Introduction
I’ve just made use of a Docker multi-stage build when Dockerising my WordPress blog, and I thought it would be useful to examine the benefits. Multi-stage builds are a nice way of being able to do build fragments in order to selectively copy pieces into the output build.
Here’s a cut-down example:
FROM alpine:3.6 AS build # Required to do Git clone operation RUN apk --update add git openssh-client WORKDIR /root RUN mkdir themes RUN git clone git@bitbucket.org:halferacc/threattocreativity-forked.git themes/threattocreativity && \ git clone git@bitbucket.org:halferacc/jonblog-theme.git themes/jonblog FROM alpine:3.6 # @todo Install PHP, Apache, etc here # @todo Install PHP extensions here # Copy themes from build stage COPY --from=build /root/themes/threattocreativity wp-content/themes/threattocreativity COPY --from=build /root/themes/jonblog wp-content/themes/jonblog
There are two build stages here – one called “build” and then an unnamed one, which is the output build. The first one installs Git and the OpenSSH client, which are required for cloning operations, and in the second, I merely copy the files from the clone. This allows the final image to benefit from not having the extra software installed, and thus reduce the output image size considerably.
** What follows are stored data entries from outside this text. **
(** With an opening marker one or two characters into the fence, the
    piece runs up to that marker. *)
Lemma pieces_up_to_marker (rest : pystr) (q p : nat) :
  find fence rest = Some q -> find java_fence rest = Some p ->
  q < p < q + 3 ->
  up_to_fence (up_to_next_marker rest) = firstn p rest.
Proof.
  intros Fq Fp Hp. unfold up_to_next_marker, up_to_fence. rewrite Fp.
  rewrite (find_firstn_loses _ _ _ _ Fq); [reflexivity|].
  change (length fence) with 3. lia.
Qed.

(** ** [strip] keeps a segment of its argument *)

Lemma lstrip_skipn (s : pystr) : exists j, lstrip s = skipn j s.
Proof.
  induction s as [|c s [j IH]].
  - exists 0; reflexivity.
  - simpl. destruct (isspace c).
    + exists (S j). exact IH.
    + exists 0. reflexivity.
Qed.

Lemma rstrip_firstn (s : pystr) : exists k, rstrip s = firstn k s.
Proof.
  unfold rstrip. destruct (lstrip_skipn (rev s)) as [j ->].
  exists (length s - j). rewrite skipn_rev. apply rev_involutive.
Qed.

Lemma strip_segment (s : pystr) : exists j k, strip s = firstn k (skipn j s).
Proof.
  unfold strip. destruct (lstrip_skipn s) as [j ->].
  destruct (rstrip_firstn (skipn j s)) as [k ->]. exists j, k; reflexivity.
Qed.

Lemma strip_no_fence (s : pystr) :
  find fence s = None -> find fence (strip s) = None.
Proof.
  intros F. destruct (strip_segment s) as (j & k & ->).
  apply find_firstn_none, find_skipn_none, F.
Qed.

Lemma up_to_fence_no_fence (part : pystr) : find fence (up_to_fence part) = None.
Proof.
  unfold up_to_fence. destruct (find fence part) as [q|] eqn:F; [|exact F].
  apply (find_firstn_loses _ _ _ _ F). change (length fence) with 3. lia.
Qed.

(** ** The extracted code block *)

(** C1 (amended).  [extract] never raises.  Without an opening marker the
    result is the raw text, trimmed.  With one and no fence after it, the
    result is all the text after the marker, trimmed.  With a fence after
    it, the result is the text between the first opening marker and the
    first fence after it, trimmed, provided no further opening marker
    starts one or two characters into that fence; if one does, the text
    runs up to that marker. *)
Theorem extract_cases (raw : pystr) :
  (find java_fence raw = None -> extract raw = Return (strip raw))
  /\ (forall i, find java_fence raw = Some i ->
      let rest := skipn (i + length java_fence) raw in
      (find fence rest = None -> extract raw = Return (strip rest))
      /\ (forall q, find fence rest = Some q ->
          startswith java_fence (skipn (q + 1) rest) = false ->
          startswith java_fence (skipn (q + 2) rest) = false ->
          extract raw = Return (strip (firstn q rest)))
      /\ (forall q p, find fence rest = Some q ->
          find java_fence rest = Some p -> q < p < q + 3 ->
          extract raw = Return (strip (firstn p rest)))).
Proof.
  split.
  - intros F. rewrite extract_eq, F. reflexivity.
  - intros i F rest. rewrite extract_eq, F. fold rest. repeat split.
    + intros Fq. rewrite (pieces_without_fence _ Fq). reflexivity.
    + intros q Fq H1 H2. rewrite (pieces_up_to_fence _ _ Fq H1 H2). reflexivity.
    + intros q p Fq Fp Hp. rewrite (pieces_up_to_marker _ _ _ Fq Fp Hp).
      reflexivity.
Qed.
Lemma finditer_blocks_match w z rest m :
  block_pattern (w ++ z :: rest) = Some m ->
  g_rest m = rest ->
  finditer_blocks true 0 (w ++ z :: rest)
  = m :: finditer_blocks (is_lf z) 0 rest.
Proof.
  intros Hm Hrest. destruct w as [|c w].
  - simpl in *. rewrite Hm, Hrest. f_equal.
    replace (S (length rest) - length rest - 1) with 0 by lia.
    by destruct rest.
  - cbn [app finditer_blocks] in *. rewrite Hm, Hrest. f_equal.
    replace (length (c :: w ++ z :: rest) - length rest - 1)
      with (length (w ++ [z])).
    + replace (w ++ z :: rest) with ((w ++ [z]) ++ rest)
        by (by rewrite <- app_assoc).
      apply finditer_blocks_skip.
    + simpl. rewrite !length_app. simpl. lia.
Qed.

Lemma replace_char_absent a b s : ~ In a s -> replace_char a b s = s.
Proof.
  unfold replace_char. induction s as [|c s IH]; simpl; [done|].
  intros Hn. destruct (N.eqb_spec c a) as [->|_]; [tauto|].
  f_equal. tauto.
Qed.

Lemma trimmed_last t :
  trimmed t -> exists t' z, t = t' ++ [z] /\ is_space z = false.
Proof.
  intros (Hne & _ & Hl).
  destruct (rev t) as [|z r] eqn:Hr.
  - apply (f_equal (@rev char)) in Hr. rewrite rev_involutive in Hr. done.
  - exists (rev r), z. split; [|done].
    apply (f_equal (@rev char)) in Hr. rewrite rev_involutive in Hr.
    by rewrite Hr.
Qed.

Lemma block_of_match_written digits start stop g4 rest sub :
  writable sub ->
  digits = str_of_int (index sub) ->
  start = start_time sub -> stop = end_time sub ->
  strip g4 = body_text sub ->
  block_of_match {| g_index := digits; g_start := start; g_end := stop;
                    g_text := g4; g_rest := rest |}
  = Some (reread sub).
Proof.
  intros (Hi & _ & _ & Hds & Hde & (Hne & _) & _) -> -> -> Hs.
  unfold block_of_match, reread. cbn [g_index g_start g_end g_text].
  rewrite Hs, int_of_str_of_int, !replace_char_absent by done.
  by destruct (body_text sub).
Qed.

Ltac norm_app := repeat (progress (rewrite <- ?app_assoc; cbn [app])).

Lemma boundary_after_last_block (t : str) :
  inner_free t ->
  forall a b, t ++ [LF; LF] = a ++ b -> b <> [] -> boundary (b ++ []) = false.
Proof.
  intros Hfree a b Hab Hb. rewrite app_nil_r.
  destruct (decide (length b <= 2)) as [Hle|Hgt].
  - assert (Hb2 : b = drop (length (t ++ [LF; LF]) - length b) (t ++ [LF; LF])).
    { rewrite Hab, length_app.
      replace (length a + length b - length b) with (length a) by lia.
      by rewrite drop_app_length. }
    rewrite length_app in Hb2. simpl in Hb2.
    rewrite drop_app_ge in Hb2 by lia.
    destruct b as [|x [|y [|? ?]]]; simpl in *; try done; try lia.
    + replace (length t + 2 - 1 - length t) with 1 in Hb2 by lia.
      by injection Hb2 as ->.
    + replace (length t + 2 - 2 - length t) with 0 in Hb2 by lia.
      by injection Hb2 as -> ->.
  - assert (Hb2 : exists b', b = b' ++ [LF; LF] /\ t = a ++ b' /\ b' <> []).
    { exists (take (length b - 2) b).
      assert (Hlen : length t = length a + (length b - 2)).
      { apply (f_equal length) in Hab. rewrite !length_app in Hab.
        simpl in Hab. lia. }
      assert (Ht : t = take (length t) (a ++ b)).
      { rewrite <- Hab. by rewrite take_app_length. }
      rewrite Hlen, take_app_add in Ht.
      assert (Hd : [LF; LF] = drop (length t) (a ++ b)).
      { rewrite <- Hab. by rewrite drop_app_length. }
      rewrite Hlen, drop_app_add in Hd.
      split; [by rewrite Hd, take_drop|]. split; [done|].
      intros Hnil. apply (f_equal length) in Hnil.
      rewrite length_take in Hnil. simpl in Hnil. lia. }
    destruct Hb2 as (b' & -> & -> & Hb').
    rewrite <- (app_nil_r (b' ++ _)), <- app_assoc.
    by apply (Hfree a b').
Qed.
Let’s look at the image that is generated by the full version of this multi-stage approach:
docker images | grep jonblog jonblog latest 8d589c2fdc7c 13 hours ago 101MB
OK, now I’ll add in the apt-get
command to install the build software in the output image, and re-examine:
docker images | grep jonblog jonblog latest 6f16614e1a72 About a minute ago 125MB
As you can see, this approach has saved 24M, or around 19% of the original image size, which will make the image quicker and cheaper to transfer (in practice it won’t make much of a difference on my infrastructure, but when applied to busy web properties, this principle is important).
Time saving
One of the other benefits of multi-stage builds is that it can speed up the build-amend-test workflow. This partly stems from the popular desire to build things in a standard order:
- Base image
- OS upgrades
- Languages and environments (Ruby, PHP, Node, Python, etc)
- Servers and other large software packages
- Utility software
- Application code
- Application configuration
This means that if one wants to make a change to PHP (e.g. an additional extension) then all the following Docker image layers will be invalidated, and will need to be done again. This usually means, in the case of application code, a checkout from a remote/central repository, which is not a speedy operation.
However, in the Dockerfile
snippet given above, it is in fact speedy. This is because changes to the PHP configuration do not invalidate any part of the first build stage, and thus the application code does not need to be cloned again. In order words, COPY --from=build
is entirely a local build operation.
Admittedly, the time saving in just two small Git clones is small. However, I also do the same with nine plugins (a mixture of zip files from the official wordpress.org site and self-hosted repos), and the time saved soon adds up.